▶ [WHAT IS NEEDED] Take from the data every line in which the word "split" is found.

▶ [DATA EXTRACT]

Section ctrl.
Context {E : Type} `{SymbolicIss E}.
#[local] Open Scope sm_scope.
Abbreviation CtrlM := (SM (SymbolicCTRL E) exn).
Definition put_addr v (s : SymbolicCTRL E) := mkCtrl v (make_symbolic_size s) (symbolic_ctrl s) (symif s).
Definition put_size v (s : SymbolicCTRL E) := mkCtrl (make_symbolic_addr s) v (symbolic_ctrl s) (symif s).
Definition put_ctrl v (s : SymbolicCTRL E) := mkCtrl (make_symbolic_addr s) (make_symbolic_size s) v (symif s).
Definition SymbolicCTRL_new (e : E) : SymbolicCTRL E := mkCtrl (replicate 4 0) (replicate 4 0) (replicate 4 0) e.

Definition on_iss {A} (m : SM E exn A) : CtrlM A :=
  fun s => let '(r, e) := m (symif s) in
           (r, mkCtrl (make_symbolic_addr s) (make_symbolic_size s) (symbolic_ctrl s) e).
Definition write_size : CtrlM unit :=
  addr <-- sm_gets (fun s => view 4 0 (make_symbolic_addr s)) ;;
  size <-- sm_gets (fun s => view 4 0 (make_symbolic_size s)) ;;
  on_iss (if_make_symbolic addr size).
Definition write_ctrl : CtrlM unit :=
  val <-- sm_gets (fun s => view 4 0 (symbolic_ctrl s)) ;;
  sm_when (negb (Z.land val CTRL_ERROR =? 0)) (on_iss report_host_error ;;; on_iss if_sys_exit) ;;;
  sm_when (negb (Z.land val CTRL_EXIT_PKT =? 0)) (on_iss if_sys_processed_packet) ;;;
  sm_when (negb (Z.land val CTRL_EXIT =? 0)) (on_iss if_sys_exit) ;;;
  sm_modify (fun s => put_ctrl (set_view 4 0 0 (symbolic_ctrl s)) s).

Definition reg_addr : RegisterRange (SymbolicCTRL E) := RegisterRange_new 0x0 4 make_symbolic_addr put_addr.
Definition reg_size : RegisterRange (SymbolicCTRL E) :=
  mkRange 0x4 4 make_symbolic_size put_size false 1 no_pre_callback (fun _ _ _ => write_size) no_pre_callback no_post_callback.
Definition reg_ctrl : RegisterRange (SymbolicCTRL E) :=
  mkRange 0x8 4 symbolic_ctrl put_ctrl false 1 no_pre_callback (fun _ _ _ => write_ctrl) no_pre_callback no_post_callback.
(** [SymbolicCTRL::transport]: the transaction and the delay after it. *)
Definition ctrl_transport (trans : payload) (delay : Z) : CtrlM (payload * Z) :=
  trans <-- route [reg_addr; reg_size; reg_ctrl] trans (delay + 10) ;; sm_ret (trans, delay + 10).
End ctrl.

(** * Lemmas *)

Section sensor_lemmas.
Context `{Laws : BuilderLaws} (rand : nat -> Z).

(** No two readings share a name. *)
Lemma reading_name_inj m n : 0 <= m -> 0 <= n -> reading_name m = reading_name n -> m = n.
Proof. unfold reading_name. intros _ _ Heq%(inj _). by apply (inj _) in Heq. Qed.

(** What a reading is, from the value [v] its variable has. *)
Definition in_bounds (s : SymbolicSensor) (v : Z) : Z := lower_bound s + v mod (upper_bound s - lower_bound s).
Lemma in_bounds_range s v : lower_bound s < upper_bound s -> lower_bound s <= in_bounds s v < upper_bound s.
Proof. intros Hb. unfold in_bounds. pose proof (Z.mod_pos_bound v (upper_bound s - lower_bound s)). lia. Qed.

Lemma constant_word z : 0 <= z < 2 ^ 32 ->
  exists c, BVC None (U32 z) = Some c /\ forall σ, cval σ c (AP 32 z).
Proof.
  intros Hz. destruct (BVC_concrete (fun _ _ => 0) (U32 z)) as (c & Hc & _ & _); [by apply int_ok_iff|].
  exists c. split; [done|]. intros σ.
  destruct (BVC_concrete σ (U32 z)) as (c' & Hc' & _ & Hv); [by apply int_ok_iff|]. rewrite Hc in Hc'.
  injection Hc' as <-. exact Hv.
Qed.

(** The remainder and the sum do not overflow. *)
Lemma bounded_cval σ s c v crange cbase : 0 <= lower_bound s < upper_bound s -> upper_bound s < 2 ^ 32 ->
  cval σ c (AP 32 v) -> cval σ crange (AP 32 (upper_bound s - lower_bound s)) -> cval σ cbase (AP 32 (lower_bound s)) ->
  cval σ (cv_arith Kind.Add (cv_arith Kind.URem c crange) cbase) (AP 32 (in_bounds s v)).
Proof.
  intros Hb Hu Hc Hr Hl. pose proof (in_bounds_range s v ltac:(lia)) as Hx.
  assert (cval σ (cv_arith Kind.URem c crange) (AP 32 (v mod (upper_bound s - lower_bound s)))) as Hrem.
  { apply (cv_arith_cval σ Kind.URem c crange _ _ Hc Hr). unfold arith_ok. cbn.
    by destruct (Z.eqb_spec (upper_bound s - lower_bound s) 0); [lia|]. }
  pose proof (cv_arith_cval σ Kind.Add _ cbase _ _ Hrem Hl I) as Hadd.
  unfold arith_val in Hadd. cbn in Hadd. unfold in_bounds in *. by rewrite wrap_small, Z.add_comm in Hadd by lia.
Qed.

Lemma sensor_value_spec s : 0 <= lower_bound s < upper_bound s -> upper_bound s < 2 ^ 32 ->
  type_ok (sensor_ctx s) uint32 (reading_name (nread s)) -> store_ok (next_run (sensor_ctx s)) ->
  let v := handed_out rand uint32 (reading_name (nread s)) (sensor_ctx s) in
  exists c ctx', sensor_value rand s = (Ok c, set_nread (u64 (nread s + 1)) (set_sensor_ctx ctx' s)) /\
    next_run ctx' = delete (reading_name (nread s)) (next_run (sensor_ctx s)) /\
    last_run ctx' = <[reading_name (nread s) := v]> (last_run (sensor_ctx s)) /\
    forall σ, assigns σ (reading_name (nread s)) v -> cval σ c (AP 32 (in_bounds s (intToUint v))).
Proof.
  intros Hb Hu Hty Hok v.
  destruct (getSymbolicWord_spec rand _ _ Hty Hok) as (c & ctx' & Hc & Hvok & Hvty & Hn & Hl & Hcv). fold v in Hvok, Hvty, Hl, Hcv.
  destruct (constant_word (upper_bound s - lower_bound s)) as (cr & Hcr & Hcrv); [lia|].
  destruct (constant_word (lower_bound s)) as (cb & Hcb & Hcbv); [lia|].
  exists (cv_arith Kind.Add (cv_arith Kind.URem c cr) cb), ctx'. split; [|split; [done|split; [done|]]].
  - unfold sensor_value. rewrite (sm_bind_ok _ _ _ _ _ (eq_refl : sm_gets _ s = _)).
    rewrite (sm_bind_ok _ _ _ _ _ (eq_refl : sm_modify _ s = _)), Hc.
    assert (u32 (upper_bound s - lower_bound s) = upper_bound s - lower_bound s) as Hw by (by apply wrap_small; lia).
    rewrite Hw, Hcr, Hcb. done.
  - intros σ Ha. specialize (Hcv σ Ha). apply bounded_cval; [done|done| |by apply Hcrv|by apply Hcbv].
    destruct v as [?|w]; [done|exact Hcv].
Qed.

(** A reading of the sensor is symbolic and within its bounds: a read of the value register gives
    the bytes of a value of the interval, which the attached concolic value is under every input
    that gives the reading's variable the value the run gave it; the variable is a new one. *)
Theorem sensor_reading s trans : 0 <= lower_bound s < upper_bound s -> upper_bound s < 2 ^ 32 ->
  type_ok (sensor_ctx s) uint32 (reading_name (nread s)) -> store_ok (next_run (sensor_ctx s)) ->
  command trans = TLM_READ_COMMAND -> address trans = VALUE_REG_ADDR -> data_length trans = 4 ->
  let v := handed_out rand uint32 (reading_name (nread s)) (sensor_ctx s) in
  let x := in_bounds s (intToUint v) in
  lower_bound s <= x < upper_bound s /\
  exists c ctx',
    sensor_transport rand trans s =
      (Ok (set_response TLM_OK_RESPONSE (set_data (le_bytes 4 x) (Bus.set_extension (Some c) trans))),
       set_nread (u64 (nread s + 1)) (set_sensor_ctx ctx' s)) /\
    getPrevStore ctx' = <[reading_name (nread s) := v]> (getPrevStore (sensor_ctx s)) /\
    forall σ, assigns σ (reading_name (nread s)) v -> cval σ c (AP 32 x).
Proof.
  intros Hb Hu Hty Hok Hcmd Ha Hlen v x. split; [apply in_bounds_range; lia|].
  destruct (sensor_value_spec s Hb Hu Hty Hok) as (c & ctx' & Hc & _ & Hl & Hcv). fold v in Hl, Hcv. fold x in Hcv.
  exists c, ctx'. split; [|done].
  pose proof (Hcv (fun _ i => Z.shiftr (intToUint v) (8 * i)) (fun i _ => eq_refl)) as H0.
  pose proof (getValue_spec _ 32 _ _ H0 ltac:(done)) as Hget. cbn [ap_val] in Hget.
  unfold sensor_transport. rewrite Hlen, Hcmd, Ha. cbn [negb Z.eqb Pos.eqb VALUE_REG_ADDR orb].
  rewrite (sm_bind_ok _ _ _ _ _ (eq_refl : sm_gets _ s = _)), (proj2 (Z.leb_gt _ _)) by lia.
  cbn [orb]. rewrite (sm_bind_ok _ _ _ _ _ Hc), Hget. done.
Qed.

(** Everything else that is not a word of a bound is refused, and changes nothing. *)
Lemma sensor_refuses s trans :
  data_length trans <> 4 \/
  (command trans = TLM_READ_COMMAND /\ (address trans <> VALUE_REG_ADDR \/ upper_bound s <= lower_bound s)) \/
  (command trans = TLM_WRITE_COMMAND /\ address trans <> LOWER_REG_ADDR /\ address trans <> UPPER_REG_ADDR) ->
  sensor_transport rand trans s = (Ok (set_response TLM_ADDRESS_ERROR_RESPONSE trans), s).
Proof.
  intros Hr. unfold sensor_transport. destruct (Z.eqb_spec (data_length trans) 4) as [Hl|Hl]; [|done].
  destruct Hr as [?|[[-> Hr]|(-> & Hlo & Hup)]]; [done| |].
  - cbn [negb]. rewrite (sm_bind_ok _ _ _ _ _ (eq_refl : sm_gets _ s = _)).
    destruct (Z.eqb_spec (address trans) VALUE_REG_ADDR), (Z.leb_spec (upper_bound s) (lower_bound s)); try done.
    destruct Hr; [done|lia].
  - cbn [negb]. unfold addr2register.
    by rewrite (proj2 (Z.eqb_neq _ _) Hlo), (proj2 (Z.eqb_neq _ _) Hup).
Qed.
(** A word written to a bound is the bound. *)
Lemma sensor_configured s trans z : data_ptr trans = le_bytes 4 z -> 0 <= z < 2 ^ 32 -> command trans = TLM_WRITE_COMMAND ->
  (address trans = LOWER_REG_ADDR -> sensor_transport rand trans s = (Ok (set_response TLM_OK_RESPONSE trans), set_lower z s)) /\
  (address trans = UPPER_REG_ADDR -> sensor_transport rand trans s = (Ok (set_response TLM_OK_RESPONSE trans), set_upper z s)).
Proof.
  intros Hd Hz Hc. assert (data_length trans = 4) as Hl by (unfold data_length; by rewrite Hd).
  assert (le_value (data_ptr trans) = z) as Hv by (rewrite Hd, le_value_bytes; by apply wrap_small).
  unfold sensor_transport. rewrite Hl, Hc, Hv. split; by intros ->.
Qed.
End sensor_lemmas.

▶ [REPLY]
  exists c. split; [done|]. intros σ.
  exists (cv_arith Kind.Add (cv_arith Kind.URem c cr) cb), ctx'. split; [|split; [done|split; [done|]]].
  intros Hb Hu Hty Hok Hcmd Ha Hlen v x. split; [apply in_bounds_range; lia|].
  exists c, ctx'. split; [|done].
  unfold sensor_transport. rewrite Hl, Hc, Hv. split; by intros ->.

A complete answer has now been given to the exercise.